Biogenic amorphous opal (biogenic opal-A; SiO2·nH2O) in the form of diatoms, radiolaria, and sponge spicules, matures to more stable thermodynamic silica phases of opal-CT and microquartz chert upon accumulation and burial in deep sea sediments. Both temperature and lithology of the sediments (i.e., amounts of clay relative to calcium carbonate) influence the time and depth of maturation. Given that δ18O of silica reflects the δ18O of the water and temperature in which silica forms, it is possible to trace pathways of maturation by measuring δ18O of the different silica phases. We measured δ18O of biogenic opal-A, opal-CT, and microquartz chert from carbonate rich sediments to characterize the effects of lithology on the silica maturation. We have identified a set of cores with calcium carbonate rich and clay poor lithologies from ODP sites 1049–1053 in which these phases and phase transformations occur. The mineralogical phases are characterized by X-ray diffraction (XRD) and the purity of the samples with Scanning Electron Microscope/Energy Dispersive X-ray spectroscopy (SEM/EDS).
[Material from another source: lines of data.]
(* ===== verification/CliProps.v ===== *)
(** * CliProps: the command line does what it says

    What [submit] prints and sends, how states and priorities are spelled, and
    what [bench] reads and rounds. *)
From stdpp Require Import pretty.
From S2P Require Import Prelude Job Server Handler Cli.

(** The command line spells states and priorities as the broker does, and
    every priority it displays is one that [submit --priority] accepts and
    reads as the same. *)
Theorem display_matches st p :
  displayState (stateToProto st) = State_String st /\
  displayPriority (priorityToProto p) = Priority_String p /\
  ParsePriority (displayPriority (priorityToProto p)) = inr p.
Proof.
  split; [by destruct st|]. split; destruct p; vm_compute; reflexivity.
Qed.

Lemma append_inj_r a b c : (a ++ b = a ++ c)%string -> b = c.
Proof. induction a as [|x a IH]; cbn; [done|]. intros [= H]. by apply IH. Qed.

Lemma submit_key_inj key count i k :
  key <> ""%string -> 1 < count -> submit_key key count i = submit_key key count k -> i = k.
Proof.
  intros Hk Hc. unfold submit_key. rewrite bool_decide_false, (proj2 (Z.ltb_lt _ _)) by done. cbn.
  intros H%append_inj_r. injection H as H. unfold Itoa in H. change (pretty (Z.of_nat i) = pretty (Z.of_nat k)) in H. apply (inj (pretty (A := Z))) in H. by apply Nat2Z.inj.
Qed.

Section Submit.
Context {S E : Type} (client : SubmitRequest -> S -> (E + SubmitResponse) * S).

Lemma submit_loop_spec f p i n s :
  let '(out, err, _) := submit_loop client f p i n s in
  match err with
  | None => length out = n
  | Some (SubmitFailed k _) => k = Z.of_nat (i + length out) + 1 /\ (length out < n)%nat
  | Some _ => False
  end.
Proof.
  revert i s. induction n as [|n IH]; intros i s; cbn [submit_loop]; [done|].
  destruct (client _ s) as [[err|resp] s1].
  - cbn. split; lia.
  - specialize (IH (Datatypes.S i) s1). destruct (submit_loop client f p (Datatypes.S i) n s1) as [[out err] s2].
    destruct err as [[e| |k err]|]; cbn; try done; [|lia]. destruct IH as [-> ?]. split; lia.
Qed.

(** [submit --count n] prints one line for each submission the broker has
    accepted, and for no other: all [n] when it succeeds, and when submission
    [k] fails, the [k - 1] before it; a bad priority or count submits nothing.
    With an idempotency key no two submissions of a batch share theirs. *)
Theorem submit_reports_accepted f s :
  let '(out, err, s') := runSubmit client f s in
  match err with
  | None => Z.of_nat (length out) = submitCount f /\ 1 <= submitCount f
  | Some (SubmitFailed k _) => Z.of_nat (length out) = k - 1 /\ 1 <= k <= submitCount f
  | Some BadCount => out = [] /\ s' = s /\ submitCount f < 1
  | Some (BadPriority e) => out = [] /\ s' = s /\ ParsePriority (submitPriority f) = inl e
  end /\
  (submitIdempotencyKey f <> "" -> forall p i k, (i < Z.to_nat (submitCount f))%nat ->
     (k < Z.to_nat (submitCount f))%nat ->
     SRIdempotencyKey (submit_request f p i) = SRIdempotencyKey (submit_request f p k) -> i = k).
Proof.
  assert (Hk : submitIdempotencyKey f <> "" -> forall p i k, (i < Z.to_nat (submitCount f))%nat ->
     (k < Z.to_nat (submitCount f))%nat ->
     SRIdempotencyKey (submit_request f p i) = SRIdempotencyKey (submit_request f p k) -> i = k).
  { intros Hne p i k Hi Hk. cbn. destruct (decide (1 < submitCount f)).
    - by apply submit_key_inj.
    - intros _. lia. }
  unfold runSubmit. destruct (ParsePriority (submitPriority f)) as [e|p] eqn:Ep; [by split|].
  destruct (Z.ltb_spec (submitCount f) 1); [by split|].
  pose proof (submit_loop_spec f p 0 (Z.to_nat (submitCount f)) s) as Hl.
  destruct (submit_loop client f p 0 (Z.to_nat (submitCount f)) s) as [[out err] s'].
  split; [|done]. destruct err as [[e| |k err]|]; try done; [|split; lia].
  destruct Hl as [-> Hl]. cbn in *. lia.
Qed.
End Submit.

(** Rounding for the report moves a latency by at most half the unit it is
    rounded to (5 us from a millisecond up, 500 ns below), and the result is a
    multiple of the unit. *)
Theorem round_close d :
  0 <= d < 2 ^ 62 ->
  let unit := if Millisecond <=? d then 10 * Microsecond else Microsecond in
  Z.abs (round d - d) * 2 <= unit /\ (round d) mod unit = 0.
Proof.
  intros Hd. cbv zeta. unfold round.
  set (unit := if Millisecond <=? d then 10 * Microsecond else Microsecond).
  replace (if Millisecond <=? d then Round d (10 * Microsecond) else Round d Microsecond)
    with (Round d unit) by (unfold unit; by case_match).
  assert (Hu : 0 < unit <= 10000) by (unfold unit, Microsecond; case_match; lia).
  clearbody unit. unfold Round. rewrite (proj2 (Z.ltb_ge _ _)) by lia.
  rewrite Z.rem_mod_nonneg by lia.
  pose proof (Z.mod_pos_bound d unit ltac:(lia)) as Hr. pose proof (Z.div_mod d unit ltac:(lia)) as Hdm.
  set (r := d mod unit) in *. set (q := d / unit) in *. clearbody q r.
  destruct (Z.ltb_spec (r + r) unit).
  - split; [lia|]. replace (d - r) with (q * unit) by lia. apply Z.mod_mul. lia.
  - rewrite (proj2 (Z.ltb_lt _ _)) by lia. split; [lia|].
    replace (d + unit - r) with ((q + 1) * unit) by lia. apply Z.mod_mul. lia.
Qed.

Lemma cut_space_app name rest :
  contains " " name = false -> cut_space (name ++ String " " rest) = Some (name, rest).
Proof.
  induction name as [|c name IH]; [done|]. cbn [contains cut_space String.append]. intros H.
  apply orb_false_iff in H as [Hc H].
  rewrite Ascii.eqb_sym in Hc.
  change (cut_space (String c name ++ String " " rest)) with
    (if Ascii.eqb c " " then Some (EmptyString, (name ++ String " " rest)%string)
     else match cut_space (name ++ String " " rest) with
          | Some (a, b) => Some (String c a, b) | None => None end).
  by rewrite Hc, IH.
Qed.

(** A metric line that the exposition format allows for an unlabelled
    sample is read back as what was written: any name without blanks or
    braces that is no comment, and a value that parses. Comments, labelled
    samples and values that do not parse are skipped. *)
Theorem metric_line_roundtrip {F : Type} (parse : string -> option F) name value :
  contains " " name = false -> name <> ""%string ->
  parseMetricLine parse (name ++ String " " value) =
    (if HasPrefix name "#" || contains "{" name then None
     else match parse (TrimSpace value) with None => None | Some v => Some (name, v) end).
Proof.
  intros Hs Hne. unfold parseMetricLine. rewrite bool_decide_false by (by destruct name).
  assert (E : HasPrefix (name ++ String " " value) "#" = HasPrefix name "#").
  { destruct name as [|c [|? ?]]; [done|..]; cbn; by destruct (Ascii.eqb "#" c). }
  rewrite E, cut_space_app by done.
  by destruct (HasPrefix name "#"), (contains "{" name).
Qed.

(** ** Witnesses *)

Definition demo_flags : submitFlags := mkSubmitFlags "mail" "echo" "shell" 5 "normal" 0 "key" 2.

(** A broker that accepts the first submission only. *)
Definition demo_client (req : SubmitRequest) (n : nat) : (string + SubmitResponse) * nat :=
  match n with
  | O => (inr (mkSubmitResponse "job-1" false), 1%nat)
  | _ => (inl "unavailable"%string, n)
  end.

Lemma submit_reports_accepted_witness :
  SRIdempotencyKey (submit_request demo_flags PriorityNormal 0) <>
  SRIdempotencyKey (submit_request demo_flags PriorityNormal 1).
Proof.
  intros H. pose proof (submit_reports_accepted demo_client demo_flags 0%nat) as Ht.
  destruct (runSubmit demo_client demo_flags 0%nat) as [[out err] s'].
  assert (E : (0 = 1)%nat); [|discriminate E].
  apply (proj2 Ht) with (p := PriorityNormal); [discriminate|cbn; lia|cbn; lia|exact H].
Defined.

Lemma round_close_witness : Z.abs (round 1234567 - 1234567) * 2 <= 10 * Microsecond.
Proof.
  exact (proj1 (round_close 1234567 ltac:(lia))).
Defined.

Lemma metric_line_roundtrip_witness :
  parseMetricLine (fun v => Some v) ("conveyor_wal_commits_total" ++ String " " "12") =
    Some ("conveyor_wal_commits_total", "12")%string.
Proof.
  rewrite (metric_line_roundtrip (fun v => Some v) "conveyor_wal_commits_total" "12");
    [vm_compute; reflexivity..|discriminate].
Defined.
The δ18O of biogenic opal-A is ~41 to 45‰, the δ18O of opal-A' (a transition silica phase from opal-A to opal-CT) is ~38 to 43‰, the δ18O of opal-CT is ~37 to 45‰, and δ18O of two microquartz cherts is ~38‰. δ18O of opal-A' and opal-CT indicate maturation at low temperature and with shallow depths in the sediments out of silica equilibrium with local porewater δ18O and temperature. In contrast, δ18O of two microquartz cherts reflect formation in isotope equilibrium with local porewater δ18O and temperature. Such scenarios of silica phase transformations appear to be unique to geographical locations with a low geothermal gradient and where sediments are composed of high calcium carbonate to clay ratio, either leading to a shallow and young maturation of biogenic opal-A or a delay by as much as several hundreds of meters and tens of millions of years. Heavy δ18O of porcellanites (siliceous sedimentary rocks with opal-CT mineralogy) and potentially also cherts through geologic time must reflect formation at shallow depths within the sediments, a maturation scenario influenced by simultaneous depositions of marine calcium carbonates.